### Records supplied
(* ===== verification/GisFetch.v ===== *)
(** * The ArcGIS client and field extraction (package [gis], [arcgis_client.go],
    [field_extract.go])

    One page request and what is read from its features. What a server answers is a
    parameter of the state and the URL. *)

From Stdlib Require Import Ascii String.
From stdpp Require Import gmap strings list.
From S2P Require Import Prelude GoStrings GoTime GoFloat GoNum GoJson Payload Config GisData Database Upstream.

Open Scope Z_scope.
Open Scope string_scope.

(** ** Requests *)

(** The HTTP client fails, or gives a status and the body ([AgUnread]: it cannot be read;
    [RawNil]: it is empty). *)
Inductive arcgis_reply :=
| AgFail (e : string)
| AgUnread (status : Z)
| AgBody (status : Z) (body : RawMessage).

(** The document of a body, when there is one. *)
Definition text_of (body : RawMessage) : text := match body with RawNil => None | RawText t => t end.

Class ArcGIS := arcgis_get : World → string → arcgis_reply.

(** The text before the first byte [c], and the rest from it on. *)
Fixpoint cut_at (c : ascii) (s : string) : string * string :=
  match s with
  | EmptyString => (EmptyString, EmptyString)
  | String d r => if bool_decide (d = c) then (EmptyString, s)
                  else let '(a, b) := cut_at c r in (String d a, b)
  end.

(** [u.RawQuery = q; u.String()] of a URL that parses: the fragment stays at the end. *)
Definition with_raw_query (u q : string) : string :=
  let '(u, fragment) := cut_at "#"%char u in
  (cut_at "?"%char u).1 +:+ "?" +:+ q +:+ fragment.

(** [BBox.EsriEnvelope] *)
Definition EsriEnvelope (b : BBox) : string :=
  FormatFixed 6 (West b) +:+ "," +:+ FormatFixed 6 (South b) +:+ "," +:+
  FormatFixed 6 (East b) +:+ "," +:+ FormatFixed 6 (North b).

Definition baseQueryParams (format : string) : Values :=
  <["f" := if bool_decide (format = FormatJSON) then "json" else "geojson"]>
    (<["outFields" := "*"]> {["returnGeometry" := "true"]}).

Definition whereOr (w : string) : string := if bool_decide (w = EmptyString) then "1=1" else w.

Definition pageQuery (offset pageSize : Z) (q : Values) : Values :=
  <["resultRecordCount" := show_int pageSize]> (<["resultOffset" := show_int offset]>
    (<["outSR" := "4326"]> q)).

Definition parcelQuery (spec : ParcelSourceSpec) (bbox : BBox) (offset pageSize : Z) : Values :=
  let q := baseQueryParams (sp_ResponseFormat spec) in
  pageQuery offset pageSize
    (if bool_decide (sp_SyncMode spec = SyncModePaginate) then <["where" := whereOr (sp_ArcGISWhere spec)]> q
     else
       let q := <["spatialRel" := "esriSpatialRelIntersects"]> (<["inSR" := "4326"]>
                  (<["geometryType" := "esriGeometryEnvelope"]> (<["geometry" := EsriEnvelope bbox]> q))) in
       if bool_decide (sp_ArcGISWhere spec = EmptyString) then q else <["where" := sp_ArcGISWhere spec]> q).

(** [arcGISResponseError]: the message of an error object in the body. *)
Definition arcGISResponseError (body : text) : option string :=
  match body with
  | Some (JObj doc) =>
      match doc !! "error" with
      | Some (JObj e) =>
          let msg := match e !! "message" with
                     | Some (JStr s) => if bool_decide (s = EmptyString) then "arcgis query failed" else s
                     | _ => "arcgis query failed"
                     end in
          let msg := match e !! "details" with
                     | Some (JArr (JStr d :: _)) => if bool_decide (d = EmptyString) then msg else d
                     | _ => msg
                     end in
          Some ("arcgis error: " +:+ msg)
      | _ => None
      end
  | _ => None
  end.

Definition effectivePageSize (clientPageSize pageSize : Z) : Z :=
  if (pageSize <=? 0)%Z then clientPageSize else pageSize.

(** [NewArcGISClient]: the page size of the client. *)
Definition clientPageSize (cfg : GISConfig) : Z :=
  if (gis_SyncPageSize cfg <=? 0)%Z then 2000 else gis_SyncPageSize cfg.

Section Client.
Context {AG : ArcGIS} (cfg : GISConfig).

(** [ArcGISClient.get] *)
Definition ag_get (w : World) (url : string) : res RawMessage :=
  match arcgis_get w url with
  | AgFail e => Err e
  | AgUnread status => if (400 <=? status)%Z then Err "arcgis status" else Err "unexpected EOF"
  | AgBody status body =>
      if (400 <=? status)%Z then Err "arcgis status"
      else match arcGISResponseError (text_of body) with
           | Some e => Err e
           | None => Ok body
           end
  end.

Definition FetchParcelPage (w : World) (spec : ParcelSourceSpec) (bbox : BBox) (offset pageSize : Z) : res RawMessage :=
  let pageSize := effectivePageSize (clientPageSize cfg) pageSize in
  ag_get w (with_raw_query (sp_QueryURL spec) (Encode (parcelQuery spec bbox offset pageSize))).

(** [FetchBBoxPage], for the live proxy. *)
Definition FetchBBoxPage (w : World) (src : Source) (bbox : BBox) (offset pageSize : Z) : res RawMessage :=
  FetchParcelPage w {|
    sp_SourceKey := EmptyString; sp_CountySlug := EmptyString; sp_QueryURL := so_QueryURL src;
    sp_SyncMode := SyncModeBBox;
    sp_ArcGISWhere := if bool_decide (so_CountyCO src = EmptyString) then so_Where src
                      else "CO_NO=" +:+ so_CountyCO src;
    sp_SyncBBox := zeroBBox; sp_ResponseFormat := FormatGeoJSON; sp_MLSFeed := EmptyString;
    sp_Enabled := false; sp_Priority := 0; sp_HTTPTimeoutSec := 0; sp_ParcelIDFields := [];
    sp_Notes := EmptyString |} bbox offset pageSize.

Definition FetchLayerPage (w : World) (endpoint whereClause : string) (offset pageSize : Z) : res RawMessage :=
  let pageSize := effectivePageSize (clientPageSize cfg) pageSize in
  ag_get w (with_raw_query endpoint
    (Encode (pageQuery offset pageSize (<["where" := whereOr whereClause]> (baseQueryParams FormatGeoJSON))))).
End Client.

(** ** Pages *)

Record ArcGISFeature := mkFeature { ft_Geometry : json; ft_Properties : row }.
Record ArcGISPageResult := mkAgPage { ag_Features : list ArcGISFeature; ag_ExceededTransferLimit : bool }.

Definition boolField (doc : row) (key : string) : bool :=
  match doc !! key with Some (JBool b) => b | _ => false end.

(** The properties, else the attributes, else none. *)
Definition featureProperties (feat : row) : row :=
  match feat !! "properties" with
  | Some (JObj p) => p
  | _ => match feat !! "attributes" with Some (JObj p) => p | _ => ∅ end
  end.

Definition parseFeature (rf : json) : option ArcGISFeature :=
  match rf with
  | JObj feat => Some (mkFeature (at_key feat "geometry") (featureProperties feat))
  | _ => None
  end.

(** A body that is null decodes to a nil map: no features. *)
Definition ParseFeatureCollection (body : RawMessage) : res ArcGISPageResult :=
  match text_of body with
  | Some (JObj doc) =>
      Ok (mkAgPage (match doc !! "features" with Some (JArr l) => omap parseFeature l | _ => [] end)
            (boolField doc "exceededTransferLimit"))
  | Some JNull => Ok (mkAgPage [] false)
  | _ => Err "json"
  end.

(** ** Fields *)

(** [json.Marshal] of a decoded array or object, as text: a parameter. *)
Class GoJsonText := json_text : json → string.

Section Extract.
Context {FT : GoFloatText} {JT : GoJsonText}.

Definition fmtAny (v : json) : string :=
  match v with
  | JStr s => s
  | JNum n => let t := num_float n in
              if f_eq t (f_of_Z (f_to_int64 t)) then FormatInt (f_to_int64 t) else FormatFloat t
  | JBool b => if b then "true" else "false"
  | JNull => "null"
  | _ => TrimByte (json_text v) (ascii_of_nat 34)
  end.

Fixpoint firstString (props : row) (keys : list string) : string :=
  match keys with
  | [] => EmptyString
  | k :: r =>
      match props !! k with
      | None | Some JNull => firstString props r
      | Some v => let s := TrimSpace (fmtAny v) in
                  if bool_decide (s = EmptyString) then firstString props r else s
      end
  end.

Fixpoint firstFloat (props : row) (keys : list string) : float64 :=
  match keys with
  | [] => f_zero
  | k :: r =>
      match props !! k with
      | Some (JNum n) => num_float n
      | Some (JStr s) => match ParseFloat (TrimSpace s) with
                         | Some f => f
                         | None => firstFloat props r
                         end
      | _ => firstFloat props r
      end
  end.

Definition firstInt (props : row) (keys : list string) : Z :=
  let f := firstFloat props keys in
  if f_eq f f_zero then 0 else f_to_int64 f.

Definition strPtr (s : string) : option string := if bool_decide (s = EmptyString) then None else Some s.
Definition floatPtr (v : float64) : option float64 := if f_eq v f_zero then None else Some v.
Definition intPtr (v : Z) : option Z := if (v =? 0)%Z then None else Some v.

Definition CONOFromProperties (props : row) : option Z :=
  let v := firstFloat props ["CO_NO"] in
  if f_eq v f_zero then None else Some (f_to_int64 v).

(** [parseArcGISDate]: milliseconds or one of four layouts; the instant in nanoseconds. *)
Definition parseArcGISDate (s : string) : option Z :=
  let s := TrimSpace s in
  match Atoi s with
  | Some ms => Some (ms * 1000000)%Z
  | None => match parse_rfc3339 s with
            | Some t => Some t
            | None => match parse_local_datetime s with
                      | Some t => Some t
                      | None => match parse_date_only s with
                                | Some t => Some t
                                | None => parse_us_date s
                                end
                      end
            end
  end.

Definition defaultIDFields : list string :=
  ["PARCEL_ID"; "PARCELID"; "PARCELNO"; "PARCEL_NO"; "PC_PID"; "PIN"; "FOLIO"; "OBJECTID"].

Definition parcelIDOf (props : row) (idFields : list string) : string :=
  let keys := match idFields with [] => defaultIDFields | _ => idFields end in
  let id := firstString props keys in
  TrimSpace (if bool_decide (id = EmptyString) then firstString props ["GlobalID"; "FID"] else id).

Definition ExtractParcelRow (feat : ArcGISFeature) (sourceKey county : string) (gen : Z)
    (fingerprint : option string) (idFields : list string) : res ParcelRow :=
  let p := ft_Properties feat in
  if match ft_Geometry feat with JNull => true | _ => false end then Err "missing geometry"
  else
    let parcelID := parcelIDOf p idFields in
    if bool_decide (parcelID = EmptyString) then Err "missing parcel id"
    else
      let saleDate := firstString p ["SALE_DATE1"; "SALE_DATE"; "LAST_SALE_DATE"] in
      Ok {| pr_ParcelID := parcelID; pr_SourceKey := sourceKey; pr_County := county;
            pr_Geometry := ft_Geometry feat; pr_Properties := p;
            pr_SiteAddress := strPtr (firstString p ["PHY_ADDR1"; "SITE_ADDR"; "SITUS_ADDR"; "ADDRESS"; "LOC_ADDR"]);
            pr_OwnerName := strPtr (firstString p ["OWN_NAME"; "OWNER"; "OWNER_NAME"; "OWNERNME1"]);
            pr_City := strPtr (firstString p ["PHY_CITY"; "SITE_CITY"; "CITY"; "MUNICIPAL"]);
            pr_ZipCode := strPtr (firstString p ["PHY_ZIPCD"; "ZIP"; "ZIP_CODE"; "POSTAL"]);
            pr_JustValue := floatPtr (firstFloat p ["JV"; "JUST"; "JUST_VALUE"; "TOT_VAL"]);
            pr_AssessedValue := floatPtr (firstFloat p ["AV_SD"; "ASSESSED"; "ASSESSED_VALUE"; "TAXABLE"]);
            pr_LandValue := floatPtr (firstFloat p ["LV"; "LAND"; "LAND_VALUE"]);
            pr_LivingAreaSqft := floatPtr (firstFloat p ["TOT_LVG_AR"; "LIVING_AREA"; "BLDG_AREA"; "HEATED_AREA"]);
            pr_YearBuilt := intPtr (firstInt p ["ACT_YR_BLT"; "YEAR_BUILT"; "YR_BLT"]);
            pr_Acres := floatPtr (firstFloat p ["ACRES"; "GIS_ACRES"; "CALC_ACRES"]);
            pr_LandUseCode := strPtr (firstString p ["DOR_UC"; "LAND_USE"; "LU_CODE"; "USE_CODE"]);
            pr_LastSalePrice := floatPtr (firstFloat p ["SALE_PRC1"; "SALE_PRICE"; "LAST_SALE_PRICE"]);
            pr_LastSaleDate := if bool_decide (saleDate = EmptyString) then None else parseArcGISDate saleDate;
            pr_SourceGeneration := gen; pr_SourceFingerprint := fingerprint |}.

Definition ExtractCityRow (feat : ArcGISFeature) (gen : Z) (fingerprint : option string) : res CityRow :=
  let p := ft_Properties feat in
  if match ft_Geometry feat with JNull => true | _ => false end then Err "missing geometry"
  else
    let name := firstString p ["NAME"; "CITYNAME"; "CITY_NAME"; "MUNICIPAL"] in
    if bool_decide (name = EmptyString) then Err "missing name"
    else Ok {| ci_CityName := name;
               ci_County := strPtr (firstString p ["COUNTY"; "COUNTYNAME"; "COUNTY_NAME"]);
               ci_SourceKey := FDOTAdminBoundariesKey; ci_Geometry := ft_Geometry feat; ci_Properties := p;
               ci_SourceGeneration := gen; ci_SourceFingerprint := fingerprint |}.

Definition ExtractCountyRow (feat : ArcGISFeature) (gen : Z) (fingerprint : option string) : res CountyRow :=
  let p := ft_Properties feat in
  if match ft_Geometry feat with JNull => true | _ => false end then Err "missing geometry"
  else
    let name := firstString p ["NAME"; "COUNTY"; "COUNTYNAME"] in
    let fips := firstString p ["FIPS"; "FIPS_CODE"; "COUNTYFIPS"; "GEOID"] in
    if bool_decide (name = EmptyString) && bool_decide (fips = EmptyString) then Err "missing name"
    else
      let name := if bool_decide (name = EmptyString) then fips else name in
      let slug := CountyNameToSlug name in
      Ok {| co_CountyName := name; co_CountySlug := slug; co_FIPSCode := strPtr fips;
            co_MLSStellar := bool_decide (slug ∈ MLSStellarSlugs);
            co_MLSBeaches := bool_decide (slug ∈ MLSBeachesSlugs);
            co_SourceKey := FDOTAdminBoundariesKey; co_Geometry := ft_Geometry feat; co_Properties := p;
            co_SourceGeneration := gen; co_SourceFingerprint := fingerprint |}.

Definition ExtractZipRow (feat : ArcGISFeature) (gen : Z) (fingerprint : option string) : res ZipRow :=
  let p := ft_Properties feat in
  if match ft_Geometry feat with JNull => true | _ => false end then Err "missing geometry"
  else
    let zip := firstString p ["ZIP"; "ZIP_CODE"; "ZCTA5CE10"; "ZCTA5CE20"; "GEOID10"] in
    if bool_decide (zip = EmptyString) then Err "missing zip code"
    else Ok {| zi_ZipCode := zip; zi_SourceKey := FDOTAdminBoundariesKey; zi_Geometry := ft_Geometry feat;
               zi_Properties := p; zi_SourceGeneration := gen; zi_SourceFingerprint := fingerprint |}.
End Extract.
* * *
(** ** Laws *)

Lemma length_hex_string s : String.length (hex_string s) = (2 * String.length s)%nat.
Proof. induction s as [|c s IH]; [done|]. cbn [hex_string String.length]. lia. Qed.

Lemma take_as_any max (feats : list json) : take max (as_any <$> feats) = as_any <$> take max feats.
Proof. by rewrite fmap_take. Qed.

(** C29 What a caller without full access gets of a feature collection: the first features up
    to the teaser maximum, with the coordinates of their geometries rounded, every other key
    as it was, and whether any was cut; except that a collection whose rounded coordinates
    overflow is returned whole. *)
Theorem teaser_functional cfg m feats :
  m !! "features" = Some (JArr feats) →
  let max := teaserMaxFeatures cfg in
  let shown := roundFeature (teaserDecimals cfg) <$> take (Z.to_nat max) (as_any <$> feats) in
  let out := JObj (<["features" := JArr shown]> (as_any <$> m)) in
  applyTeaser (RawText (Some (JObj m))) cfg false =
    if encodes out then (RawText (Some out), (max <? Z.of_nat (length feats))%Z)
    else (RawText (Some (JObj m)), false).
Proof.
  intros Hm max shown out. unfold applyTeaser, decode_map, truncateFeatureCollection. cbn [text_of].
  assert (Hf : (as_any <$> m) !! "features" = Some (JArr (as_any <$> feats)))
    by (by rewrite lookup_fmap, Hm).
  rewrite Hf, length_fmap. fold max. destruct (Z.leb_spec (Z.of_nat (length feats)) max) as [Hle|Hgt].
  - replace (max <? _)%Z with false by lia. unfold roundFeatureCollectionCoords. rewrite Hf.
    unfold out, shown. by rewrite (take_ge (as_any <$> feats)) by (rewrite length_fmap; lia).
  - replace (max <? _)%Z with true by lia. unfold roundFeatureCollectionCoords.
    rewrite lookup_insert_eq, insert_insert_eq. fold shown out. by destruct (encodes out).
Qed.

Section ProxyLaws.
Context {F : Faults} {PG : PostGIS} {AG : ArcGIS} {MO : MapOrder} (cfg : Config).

### The task
Report only how many lines in the entries contain "EsriEnvelope".

### Result of this exercise
3